**EXTRACTED DATA:**
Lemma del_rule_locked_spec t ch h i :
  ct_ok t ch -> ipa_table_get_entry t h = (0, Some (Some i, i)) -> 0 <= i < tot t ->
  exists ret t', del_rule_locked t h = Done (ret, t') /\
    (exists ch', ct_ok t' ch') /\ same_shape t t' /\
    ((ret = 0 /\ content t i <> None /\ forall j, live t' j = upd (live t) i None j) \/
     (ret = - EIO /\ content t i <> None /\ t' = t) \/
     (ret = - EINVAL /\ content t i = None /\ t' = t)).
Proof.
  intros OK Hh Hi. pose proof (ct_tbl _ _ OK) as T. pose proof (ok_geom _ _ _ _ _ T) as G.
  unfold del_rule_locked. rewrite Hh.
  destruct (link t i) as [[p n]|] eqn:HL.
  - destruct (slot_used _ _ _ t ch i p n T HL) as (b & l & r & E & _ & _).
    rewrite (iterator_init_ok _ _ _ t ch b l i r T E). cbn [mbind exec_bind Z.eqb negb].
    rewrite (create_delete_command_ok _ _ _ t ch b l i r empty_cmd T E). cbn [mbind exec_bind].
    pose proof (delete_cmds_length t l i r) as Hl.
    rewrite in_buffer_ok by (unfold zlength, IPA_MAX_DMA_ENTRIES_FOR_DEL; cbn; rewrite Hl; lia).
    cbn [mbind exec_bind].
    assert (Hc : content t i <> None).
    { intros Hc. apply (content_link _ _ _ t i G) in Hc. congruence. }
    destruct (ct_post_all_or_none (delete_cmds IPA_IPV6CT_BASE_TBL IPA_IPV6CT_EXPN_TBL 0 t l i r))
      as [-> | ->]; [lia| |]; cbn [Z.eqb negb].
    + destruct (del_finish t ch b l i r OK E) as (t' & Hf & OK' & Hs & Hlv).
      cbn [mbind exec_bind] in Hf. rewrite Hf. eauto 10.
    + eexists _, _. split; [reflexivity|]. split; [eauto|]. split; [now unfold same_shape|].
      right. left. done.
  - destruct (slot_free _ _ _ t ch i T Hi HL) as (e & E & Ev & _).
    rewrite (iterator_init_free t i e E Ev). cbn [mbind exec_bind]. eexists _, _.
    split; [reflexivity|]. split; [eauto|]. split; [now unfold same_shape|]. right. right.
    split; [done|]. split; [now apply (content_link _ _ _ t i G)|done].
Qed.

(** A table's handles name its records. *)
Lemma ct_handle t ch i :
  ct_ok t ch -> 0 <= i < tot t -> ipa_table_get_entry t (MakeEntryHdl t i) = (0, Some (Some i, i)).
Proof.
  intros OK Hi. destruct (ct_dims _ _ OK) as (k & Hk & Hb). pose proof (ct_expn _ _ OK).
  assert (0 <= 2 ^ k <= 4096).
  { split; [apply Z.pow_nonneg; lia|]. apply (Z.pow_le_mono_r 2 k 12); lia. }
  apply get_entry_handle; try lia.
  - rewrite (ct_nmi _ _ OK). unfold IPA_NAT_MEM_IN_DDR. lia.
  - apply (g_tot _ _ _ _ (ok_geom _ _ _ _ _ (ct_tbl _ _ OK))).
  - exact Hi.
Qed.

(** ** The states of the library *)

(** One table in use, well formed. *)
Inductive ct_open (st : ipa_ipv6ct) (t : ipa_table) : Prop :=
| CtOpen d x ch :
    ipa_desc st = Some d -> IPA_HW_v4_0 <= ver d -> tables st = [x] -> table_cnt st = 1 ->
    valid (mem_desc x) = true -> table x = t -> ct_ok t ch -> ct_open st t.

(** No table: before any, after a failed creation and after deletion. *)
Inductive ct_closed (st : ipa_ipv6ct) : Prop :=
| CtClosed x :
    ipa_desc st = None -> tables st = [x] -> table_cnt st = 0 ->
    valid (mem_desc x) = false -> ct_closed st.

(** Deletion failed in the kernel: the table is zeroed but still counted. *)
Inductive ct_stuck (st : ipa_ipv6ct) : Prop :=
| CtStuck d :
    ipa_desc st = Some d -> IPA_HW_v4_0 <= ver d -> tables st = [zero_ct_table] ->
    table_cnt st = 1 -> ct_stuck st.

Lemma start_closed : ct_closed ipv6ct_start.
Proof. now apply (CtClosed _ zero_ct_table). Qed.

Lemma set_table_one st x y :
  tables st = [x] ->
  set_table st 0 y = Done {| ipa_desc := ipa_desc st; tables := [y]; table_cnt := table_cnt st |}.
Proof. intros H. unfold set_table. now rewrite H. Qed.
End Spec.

---

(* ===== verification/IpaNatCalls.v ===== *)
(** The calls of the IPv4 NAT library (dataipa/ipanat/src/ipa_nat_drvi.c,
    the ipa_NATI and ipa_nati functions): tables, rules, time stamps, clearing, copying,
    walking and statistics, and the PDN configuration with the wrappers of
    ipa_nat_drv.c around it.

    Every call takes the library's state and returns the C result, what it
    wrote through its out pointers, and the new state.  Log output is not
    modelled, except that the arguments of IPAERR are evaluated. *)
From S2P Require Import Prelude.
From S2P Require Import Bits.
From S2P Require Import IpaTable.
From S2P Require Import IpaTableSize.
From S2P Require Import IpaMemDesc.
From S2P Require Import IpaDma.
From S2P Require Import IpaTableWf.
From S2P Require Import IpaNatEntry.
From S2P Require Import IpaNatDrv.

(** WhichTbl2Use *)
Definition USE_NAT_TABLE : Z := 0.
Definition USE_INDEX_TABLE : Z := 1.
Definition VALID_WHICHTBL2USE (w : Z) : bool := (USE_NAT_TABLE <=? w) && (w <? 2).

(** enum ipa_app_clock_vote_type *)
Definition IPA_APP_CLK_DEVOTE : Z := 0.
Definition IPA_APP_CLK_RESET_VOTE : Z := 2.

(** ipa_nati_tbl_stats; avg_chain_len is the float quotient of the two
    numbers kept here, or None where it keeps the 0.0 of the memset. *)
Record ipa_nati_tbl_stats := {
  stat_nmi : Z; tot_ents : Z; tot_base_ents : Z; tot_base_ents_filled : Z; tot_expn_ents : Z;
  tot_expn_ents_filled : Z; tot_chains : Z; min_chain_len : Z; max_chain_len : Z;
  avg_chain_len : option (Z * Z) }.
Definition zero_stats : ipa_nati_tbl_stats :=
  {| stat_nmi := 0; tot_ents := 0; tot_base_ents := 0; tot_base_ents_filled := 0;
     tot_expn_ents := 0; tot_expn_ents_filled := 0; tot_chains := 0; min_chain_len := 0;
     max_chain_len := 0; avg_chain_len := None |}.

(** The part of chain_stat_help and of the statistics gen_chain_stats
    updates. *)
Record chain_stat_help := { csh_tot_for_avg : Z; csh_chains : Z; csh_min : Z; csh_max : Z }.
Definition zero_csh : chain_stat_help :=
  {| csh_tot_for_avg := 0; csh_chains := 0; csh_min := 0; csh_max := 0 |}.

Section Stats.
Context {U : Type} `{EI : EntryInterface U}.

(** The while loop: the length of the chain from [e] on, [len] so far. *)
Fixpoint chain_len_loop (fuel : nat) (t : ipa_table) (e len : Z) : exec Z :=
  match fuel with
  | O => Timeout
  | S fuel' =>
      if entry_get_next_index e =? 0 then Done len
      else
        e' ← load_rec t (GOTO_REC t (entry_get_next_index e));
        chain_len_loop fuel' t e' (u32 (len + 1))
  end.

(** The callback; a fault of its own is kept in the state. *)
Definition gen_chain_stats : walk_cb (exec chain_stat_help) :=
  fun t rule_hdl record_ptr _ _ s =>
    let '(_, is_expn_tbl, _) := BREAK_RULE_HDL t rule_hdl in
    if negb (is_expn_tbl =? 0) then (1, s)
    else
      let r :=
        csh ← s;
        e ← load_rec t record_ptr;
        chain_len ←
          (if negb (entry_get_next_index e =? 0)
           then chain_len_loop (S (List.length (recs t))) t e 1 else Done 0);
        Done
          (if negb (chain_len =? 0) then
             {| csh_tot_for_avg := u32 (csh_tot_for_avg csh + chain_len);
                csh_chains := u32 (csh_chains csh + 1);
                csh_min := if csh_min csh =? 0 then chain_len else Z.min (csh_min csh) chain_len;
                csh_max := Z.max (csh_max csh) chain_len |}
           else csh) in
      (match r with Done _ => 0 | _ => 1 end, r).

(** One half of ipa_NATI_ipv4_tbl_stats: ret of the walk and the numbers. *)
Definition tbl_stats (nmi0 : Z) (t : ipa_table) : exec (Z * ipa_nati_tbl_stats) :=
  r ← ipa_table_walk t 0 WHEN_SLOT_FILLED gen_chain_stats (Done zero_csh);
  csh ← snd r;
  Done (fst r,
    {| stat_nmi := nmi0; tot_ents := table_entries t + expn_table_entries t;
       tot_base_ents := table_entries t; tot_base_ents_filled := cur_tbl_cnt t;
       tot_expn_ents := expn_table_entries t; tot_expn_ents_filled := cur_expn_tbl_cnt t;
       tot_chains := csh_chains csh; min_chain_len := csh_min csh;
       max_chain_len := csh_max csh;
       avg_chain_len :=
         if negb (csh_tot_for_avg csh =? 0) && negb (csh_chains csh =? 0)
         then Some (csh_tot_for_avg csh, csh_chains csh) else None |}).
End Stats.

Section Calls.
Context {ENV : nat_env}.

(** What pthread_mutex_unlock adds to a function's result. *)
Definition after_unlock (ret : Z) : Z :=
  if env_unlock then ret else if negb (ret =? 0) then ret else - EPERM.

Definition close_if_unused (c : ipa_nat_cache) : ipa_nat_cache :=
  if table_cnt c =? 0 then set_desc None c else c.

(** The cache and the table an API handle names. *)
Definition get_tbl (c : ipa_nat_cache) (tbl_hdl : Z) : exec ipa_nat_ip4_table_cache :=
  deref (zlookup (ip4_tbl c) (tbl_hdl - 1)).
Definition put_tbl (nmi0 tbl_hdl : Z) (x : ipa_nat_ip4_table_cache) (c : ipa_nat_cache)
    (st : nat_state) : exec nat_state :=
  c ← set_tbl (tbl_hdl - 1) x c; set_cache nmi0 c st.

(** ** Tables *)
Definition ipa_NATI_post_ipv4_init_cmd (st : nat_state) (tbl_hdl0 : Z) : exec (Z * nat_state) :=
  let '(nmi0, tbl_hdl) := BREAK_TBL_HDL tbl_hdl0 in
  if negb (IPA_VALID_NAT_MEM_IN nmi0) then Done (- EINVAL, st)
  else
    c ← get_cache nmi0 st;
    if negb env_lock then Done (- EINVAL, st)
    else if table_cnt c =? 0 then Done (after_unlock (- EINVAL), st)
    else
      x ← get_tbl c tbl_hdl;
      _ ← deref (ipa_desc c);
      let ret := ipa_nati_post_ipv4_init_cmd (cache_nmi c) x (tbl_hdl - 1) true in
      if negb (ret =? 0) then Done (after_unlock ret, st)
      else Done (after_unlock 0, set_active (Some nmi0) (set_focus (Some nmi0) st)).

**EXERCISE:** Could you write out, exactly as they stand, only the lines above that begin at the line with "Definition tbl_stats (nmi0" and stop after the line with "tot_chains := csh_chains"?

**PROBLEM SOLUTION:**
Definition tbl_stats (nmi0 : Z) (t : ipa_table) : exec (Z * ipa_nati_tbl_stats) :=
  r ← ipa_table_walk t 0 WHEN_SLOT_FILLED gen_chain_stats (Done zero_csh);
  csh ← snd r;
  Done (fst r,
    {| stat_nmi := nmi0; tot_ents := table_entries t + expn_table_entries t;
       tot_base_ents := table_entries t; tot_base_ents_filled := cur_tbl_cnt t;
       tot_expn_ents := expn_table_entries t; tot_expn_ents_filled := cur_expn_tbl_cnt t;
       tot_chains := csh_chains csh; min_chain_len := csh_min csh;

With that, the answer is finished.